When this happens, you can usually resolve the confusion by
qualifying the problematic names with package 'Standard'
explicitly.
Older versions of the compiler sometimes generate erroneous debugging
information, resulting in the debugger incorrectly printing the value of
affected entities. In some cases, the debugger is able to work around
an issue automatically. In other cases, the debugger is able to work
around the issue, but the work-around has to be specifically enabled.
'set ada trust-PAD-over-XVS on'
Configure GDB to strictly follow the GNAT encoding when computing
the value of Ada entities, particularly when 'PAD' and 'PAD___XVS'
types are involved (see 'ada/exp_dbug.ads' in the GCC sources for a
complete description of the encoding used by the GNAT compiler).
This is the default.
'set ada trust-PAD-over-XVS off'
This is related to the encoding using by the GNAT compiler. If GDB
sometimes prints the wrong value for certain entities, changing
'ada trust-PAD-over-XVS' to 'off' activates a work-around which may
fix the issue. It is always safe to set 'ada trust-PAD-over-XVS'
to 'off', but this incurs a slight performance penalty, so it is
recommended to leave this setting to 'on' unless necessary.
Internally, the debugger also relies on the compiler following a
number of conventions known as the 'GNAT Encoding', all documented in
'gcc/ada/exp_dbug.ads' in the GCC sources. This encoding describes how
the debugging information should be generated for certain types. In
particular, this convention makes use of "descriptive types", which are
artificial types generated purely to help the debugger.
These encodings were defined at a time when the debugging information
format used was not powerful enough to describe some of the more complex
types available in Ada.
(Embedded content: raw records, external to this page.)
Lemma parse_authorization_value p : fields_ok p = true -> parse_authorization (authorization_value p) = Ok p.
Proof.
  intros Hok. pose proof (credential_field p Hok) as Hc. pose proof (credential_split p Hok) as Hsp.
  unfold fields_ok in Hok. rewrite !andb_true_iff in Hok. destruct Hok as [[[[[[Hne _] _] _] _] Hh] Hs].
  unfold parse_authorization, authorization_value.
  rewrite (proj2 (strip_prefix_Some _ _ _) eq_refl). cbn [ok_or].
  rewrite split_on_app by (rewrite str_mem_app, (field_no_comma _ Hc); done).
  rewrite (app_assoc_str " SignedHeaders="), split_on_app by (rewrite str_mem_app, (field_no_comma _ Hh); done).
  rewrite split_on_none by (rewrite str_mem_app, (field_no_comma _ Hs); done).
  cbn [fold_left]. unfold auth_field at 3.
  rewrite trim_graph by (rewrite str_forall_app, (field_graph _ Hc); done).
  rewrite (proj2 (strip_prefix_Some "Credential=" _ _) eq_refl).
  unfold auth_field at 2. change (" SignedHeaders=" +:+ pa_signed_headers p)
    with (String " " ("SignedHeaders=" +:+ pa_signed_headers p)).
  rewrite trim_blank by (rewrite str_forall_app, (field_graph _ Hh); done).
  rewrite (proj2 (strip_prefix_Some "SignedHeaders=" _ _) eq_refl).
  unfold auth_field. change (" Signature=" +:+ pa_signature p) with (String " " ("Signature=" +:+ pa_signature p)).
  rewrite trim_blank by (rewrite str_forall_app, (field_graph _ Hs); done).
  rewrite (proj2 (strip_prefix_Some "Signature=" _ _) eq_refl).
  simpl. rewrite Hsp. simpl. destruct (str_is_empty (pa_akid p)); [done|]. by destruct p.
Qed.

(** ** Hexadecimal *)

Section verifying.
Context {SH : Sha256} {HX : Hex} {PE : PercentEncoding} {HN : HeaderNames} {CH : Chrono} {CI : Ciphers}.

Lemma all_bytes (P : Byte.byte -> bool) :
  forallb P (map (fun n => default Byte.x00 (Byte.of_nat n)) (seq 0 256)) = true -> forall b, P b = true.
Proof.
  rewrite forallb_forall. intros Hp b. apply Hp. apply in_map_iff. exists (Byte.to_nat b). split.
  - by rewrite Byte.of_to_nat.
  - apply in_seq. pose proof (Byte.to_nat_bounded b). lia.
Qed.

Lemma hex_byte_inj a b : hex_byte a = hex_byte b -> a = b.
Proof.
  assert (Hh : implb (String.eqb (hex_byte a) (hex_byte b)) (Byte.eqb a b) = true).
  { revert b. apply all_bytes. revert a. apply (all_bytes (fun a => forallb _ _)). by vm_compute. }
  intros E. rewrite (proj2 (String.eqb_eq _ _) E) in Hh. simpl in Hh. by apply Byte.byte_dec_bl.
Qed.

Lemma hex_byte_app a b s t : hex_byte a +:+ s = hex_byte b +:+ t -> a = b /\ s = t.
Proof.
  assert (Hh : forall w x y z (u v : string),
    String w (String x "") +:+ u = String y (String z "") +:+ v -> w = y /\ x = z /\ u = v).
  { intros w x y z u v [= -> -> ->]. done. }
  intros (E1 & E2 & E3)%Hh. split; [|done]. apply hex_byte_inj. unfold hex_byte. by rewrite E1, E2.
Qed.

Lemma hex_encode_inj l l' : hex_encode l = hex_encode l' -> l = l'.
Proof.
  rewrite !hex_encode_digits. revert l'.
  induction l as [|a l IH]; intros [|b l']; cbn [map]; rewrite ?concat_cons; try done.
  intros [-> E]%hex_byte_app. f_equal. by apply IH.
Qed.

Lemma hex_encode_field l : str_forall field_char (hex_encode l) = true.
Proof.
  rewrite hex_encode_digits. induction l as [|a l IH]; [done|]. cbn [map].
  rewrite concat_cons, str_forall_app, IH, andb_true_r. revert a. apply all_bytes. by vm_compute.
Qed.

Lemma hex_encode_line l : str_mem newline (hex_encode l) = false.
Proof. apply (str_mem_forall field_char); [done | apply hex_encode_field]. Qed.

(** ** What acceptance means *)

Lemma read_request_Ok now_ts skew p parsed d :
  read_request now_ts skew p = Ok (parsed, d) <->
  exists auth ts, header "authorization" p = Some (Some auth) /\ parse_authorization auth = Ok parsed /\
    header "x-amz-date" p = Some (Some d) /\ parse_amz_date d = Some ts /\ (Z.abs (now_ts - ts) <= skew)%Z.
Proof.
  unfold read_request, check_clock_skew. split.
  - destruct (header "authorization" p) as [[auth|]|]; try done. cbn [ok_or].
    destruct (parse_authorization auth) as [pa| |] eqn:Ep; try done.
    destruct (header "x-amz-date" p) as [[d'|]|]; try done. cbn [ok_or].
    destruct (parse_amz_date d') as [ts|] eqn:Et; try done. cbn [ok_or].
    destruct (Z.ltb_spec skew (Z.abs (now_ts - ts))); try done. intros [= -> ->]. by exists auth, ts.
  - intros (auth & ts & -> & Hp & -> & Ht & Hs). cbn [ok_or]. rewrite Hp, Ht. cbn [ok_or].
    by rewrite (proj2 (Z.ltb_ge _ _) Hs).
Qed.

Lemma sigv4_accepts now_ts skew t0 t1 reply parts body c id c' :
  sigv4_verify now_ts skew t0 t1 reply parts body c = (Ok id, c') ->
  exists parsed amz_date secret,
    read_request now_ts skew parts = Ok (parsed, amz_date) /\
    fetch_secret t0 t1 (pa_akid parsed) (reply (pa_akid parsed)) c = (Ok secret, c') /\
    expected_signature parts body parsed amz_date (cs_secret secret) = Ok (pa_signature parsed) /\
    id = sigv4_identity parsed (cs_principal secret).
Proof.
  unfold sigv4_verify. destruct (read_request now_ts skew parts) as [[parsed amz_date]| |] eqn:Er; [|done|done].
  destruct (fetch_secret _ _ _ _ c) as [[secret|e|] c1] eqn:Ef; [|done|done]. intros [= Ec ->].
  unfold check_signature in Ec. destruct (expected_signature _ _ _ _ _) as [computed| |] eqn:Es; [|done|done].
  destruct (String.eqb_spec computed (pa_signature parsed)) as [->|]; [|done]. injection Ec as <-.
  by exists parsed, amz_date, secret.
Qed.

Lemma parts_headers_visible p n v : parts_ok p = true -> header n p = Some (Some v) -> str_forall visible v = true.
Proof.
  intros Hp Hh. pose proof (header_values_visible n p Hp) as Hv. unfold header in Hh.
  destruct (header_values n p) as [|w ws]; [done|]. injection Hh as ->. by apply Forall_cons in Hv as [Hv _].
Qed.

Lemma strip_prefix_forall f p s r : strip_prefix p s = Some r -> str_forall f s = true -> str_forall f r = true.
Proof. rewrite strip_prefix_Some. intros ->. rewrite str_forall_app, andb_true_iff. by intros []. Qed.

Lemma split_on_mem c d s w : str_mem d s = false -> w ∈ split_on c s -> str_mem d w = false.
Proof.
  revert w. induction s as [|e s IH]; intros w; simpl.
  - intros _ [->|[]%not_elem_of_nil]%elem_of_cons. done.
  - rewrite orb_false_iff. intros [He Hs]. destruct (Ascii.eqb c e).
    + intros [->|Hw]%elem_of_cons; [done | by apply IH].
    + pose proof (split_on_nonempty c s). destruct (split_on c s) as [|x xs]; [done|].
      intros [->|Hw]%elem_of_cons; simpl; [rewrite He; apply IH; [done|left] | apply IH; [done | by right]].
Qed.

Lemma auth_fields_line l st :
  Forall (fun w => str_mem newline w = false) l ->
  (forall sh, st.1.2 = Some sh -> str_mem newline sh = false) ->
  forall sh, (fold_left auth_field l st).1.2 = Some sh -> str_mem newline sh = false.
Proof.
  intros Hl. revert st. induction Hl as [|w l Hw _ IH]; intros [[cr sh0] sg] Hst; [done|]. cbn [fold_left]. apply IH.
  assert (str_mem newline (trim w) = false) as Ht by (by apply trim_end_mem, trim_start_mem).
  unfold auth_field. destruct (strip_prefix "Credential=" (trim w)); [done|].
  destruct (strip_prefix "SignedHeaders=" (trim w)) as [v|] eqn:E; [|by destruct (strip_prefix "Signature=" (trim w))].
  simpl. intros sh [= <-]. apply strip_prefix_Some in E. rewrite E, str_mem_app in Ht.
  by apply orb_false_iff in Ht as [_ Ht].
Qed.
Since DWARF allows us to express nearly all Ada
features, the long-term goal is to slowly replace these descriptive
types by their pure DWARF equivalent. To facilitate that transition, a
new maintenance option is available to force the debugger to ignore
those descriptive types. It allows the user to quickly evaluate how
well GDB works without them.
'maintenance ada set ignore-descriptive-types [on|off]'
Control whether the debugger should ignore descriptive types. The
default is not to ignore descriptives types ('off').
'maintenance ada show ignore-descriptive-types'
Show if descriptive types are ignored by GDB.